By Matthew R. March, MNRD
Polk County Extension Agent
Managing insect pests in your garden, landscape or around the house can be very frustrating. What is more frustrating than a garden full of vegetables nearing harvest just to be destroyed in a matter of days by a pesky little insect? Insecticides should be your last option for control, and you should rely on non-chemical methods such as crop rotation. However, sometimes insect pest numbers grow to unmanageable levels and use of insecticides is justified. Any insecticide you can purchase has been proven safe if you handle and apply the insecticide in accordance with the label. However, as good environmental stewards we should always resort to using insecticides only when it is necessary and if insecticides must be utilized first selecting a low impact (least toxic) insecticide that will control your pest. Lastly, some homeowners prefer organic insecticides, but it should be noted that not all low impact insecticides are classified as organic.
Insecticide soaps and horticultural oils kill small soft-bodied arthropods like mites, aphids and scales. Horticultural oils may be called dormant oil, volck oil, summer oil or ultrafine spray oils. These products are classified as being one of the safest insecticides, however it is recommended you apply store-bought products as they are generally safer to plants than homemade versions.

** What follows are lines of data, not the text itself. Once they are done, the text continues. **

(** A worker is observed exactly when, in this order and each on the kernel state the step
    before it left: the member file lists the pid, a pidfd opens for it, its [stat] start time is
    the BIND's, the member file, read afresh, still lists it, and the pidfd reports no event. *)
Theorem kernel_observe_observed {K Pidfd} `{KernelReads K Pidfd} k pid start_ticks k' :
  kernel_observe k pid start_ticks = (k', Observation.Observed) ↔
  ∃ k1 m1 k2 pidfd k3 stat k4 m2,
    read_leaf_procs k = (k1, Ok m1) ∧ lists m1 pid ∧
    pidfd_open k1 pid = (k2, Ok pidfd) ∧
    read_stat k2 pid = (k3, Ok stat) ∧ parse_stat_start stat = Some start_ticks ∧
    read_leaf_procs k3 = (k4, Ok m2) ∧ lists m2 pid ∧
    poll_zero k4 pidfd = (k', Ok Alive).
Proof.
  unfold kernel_observe, stopped. split.
  - destruct (read_leaf_procs k) as [k1 r1] eqn:E1. destruct (listing r1 pid) eqn:L1; [done|].
    apply listing_None in L1 as (m1 & -> & L1). pose proof (lists_range _ _ L1).
    assert ((let* number := i32_try_from pid in if 1 <=? number then Some number else None) = Some pid) as ->.
    { unfold i32_try_from. rewrite (proj2 (Z.leb_le (- 2 ^ 31) pid)), (proj2 (Z.leb_le pid I32_MAX)) by lia.
      simpl. by rewrite (proj2 (Z.leb_le 1 pid)) by lia. }
    destruct (pidfd_open k1 pid) as [k2 [pidfd|[]]] eqn:E2; [|done..].
    destruct (read_stat k2 pid) as [k3 r3] eqn:E3.
    destruct r3 as [stat|[]]; [|done..]. destruct (parse_stat_start stat) as [start|] eqn:P3; [|done].
    case_bool_decide as Hs; [|done]. apply u64_try_from_Some in Hs as [-> _].
    destruct (read_leaf_procs k3) as [k4 r4] eqn:E4. destruct (listing r4 pid) eqn:L4; [done|].
    apply listing_None in L4 as (m2 & -> & L4).
    destruct (poll_zero k4 pidfd) as [k5 [[]|]] eqn:E5; [|done..]. intros [= ->]. naive_solver.
  - intros (k1 & m1 & k2 & pidfd & k3 & stat & k4 & m2 & -> & L1 & E2 & E3 & P3 & E4 & L4 & E5).
    pose proof (lists_range _ _ L1).
    rewrite (proj2 (listing_None (Ok m1) pid)) by eauto.
    assert ((let* number := i32_try_from pid in if 1 <=? number then Some number else None) = Some pid) as ->.
    { unfold i32_try_from. rewrite (proj2 (Z.leb_le (- 2 ^ 31) pid)), (proj2 (Z.leb_le pid I32_MAX)) by lia.
      simpl. by rewrite (proj2 (Z.leb_le 1 pid)) by lia. }
    rewrite E2, E3, P3. rewrite bool_decide_eq_true_2
      by (apply u64_try_from_Some; split; [done|by eapply parse_stat_start_range]).
    rewrite E4, (proj2 (listing_None (Ok m2) pid)) by eauto. by rewrite E5.
Qed.

(** The diagnostic log keeps exactly the last 64 observations and counts, saturating at
    [u64::MAX], the ones it dropped. *)
Theorem log_keeps_the_last_64 observed :
  fold_left log_record observed ObservationLog_default =
  mkLog (drop (length observed - LOG_ENTRIES) observed)
        (Z.min U64_MAX (Z.of_nat (length observed - LOG_ENTRIES))).
Proof.
  induction observed as [|entry observed IH] using rev_ind; [done|].
  rewrite fold_left_app, IH. cbn [fold_left]. unfold log_record. cbn [log_entries log_dropped].
  rewrite length_drop, length_app. cbn [length].
  destruct (Nat.leb_spec LOG_ENTRIES (length observed - (length observed - LOG_ENTRIES))) as [Hf|Hf].
  - replace (length observed + 1 - LOG_ENTRIES)%nat with (S (length observed - LOG_ENTRIES)) by lia.
    cbn [log_entries log_dropped]. f_equal.
    + rewrite drop_app_le by (unfold LOG_ENTRIES in *; lia). f_equal.
      by rewrite <-Nat.add_1_r, <-drop_drop.
    + unfold sat_add_u64, U64_MAX. lia.
  - replace (length observed - LOG_ENTRIES)%nat with 0%nat by lia.
    replace (length observed + 1 - LOG_ENTRIES)%nat with 0%nat by lia.
    by rewrite !drop_0.
Qed.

Microbes such as bacteria are everywhere in the landscape from the soil to the leaves. Many of these bacteria can be harmful to insects such as Bacillus thuringiensis, Bt, and spinosad. When Bt is consumed by insects a toxin is released that destroy cells in the gut. Spinosad is a natural toxin made by soil borne bacterium that affects the nervous system of insects. Both products are generally safe for people, however spinosad can be harmful to bees and other pollinators.
Insect growth regulators are copies of natural hormones that affect the growth of insects and such, affecting growth or preventing egg-laying. They are considered harmless to people and pets and can be very effective in stopping the life cycle of certain insect pests. Insect growth regulators can be found in products to control fleas, fire ants, mosquitos and caterpillars.
Cockroach bait stations, fire ant baits, and some slug and rodent baits are considered low impact because the pest feed directly on the bait requiring very little insecticide. Plus, baits can reduce the need to use potentially more hazardous sprays.
Boric acid is good for cockroach control and can be found in some cockroach control products. Boric acid is not toxic to the touch but can be toxic in high doses if swallowed by kids or pets.
Diatomaceous earth is a very popular low impact insecticide. Diatomaceous earth is fossilized diatoms that are abrasive. Diatoms are microscopic aquatic algae. The abrasive nature of diatomaceous earth cuts the exoskeleton of insects causing insects to dry out. Diatomaceous earth works best in dry conditions.
Botanical insecticides are derived from plants that make their own insecticides. Not all botanical insecticides are low impact and some can be very toxic. Popular products include pyrethrins, neem extract, mint oils and citrus oils. Botanical insecticides break down quickly after application so they are relatively safe for many beneficial insects that are not being targeted.
Selecting an insecticide can be very confusing. To ensure that you are selecting a product that will be effective for your insect pests, always read and follow the label. And when in doubt about what insecticide to apply or its toxicity, don’t hesitate to call the extension office.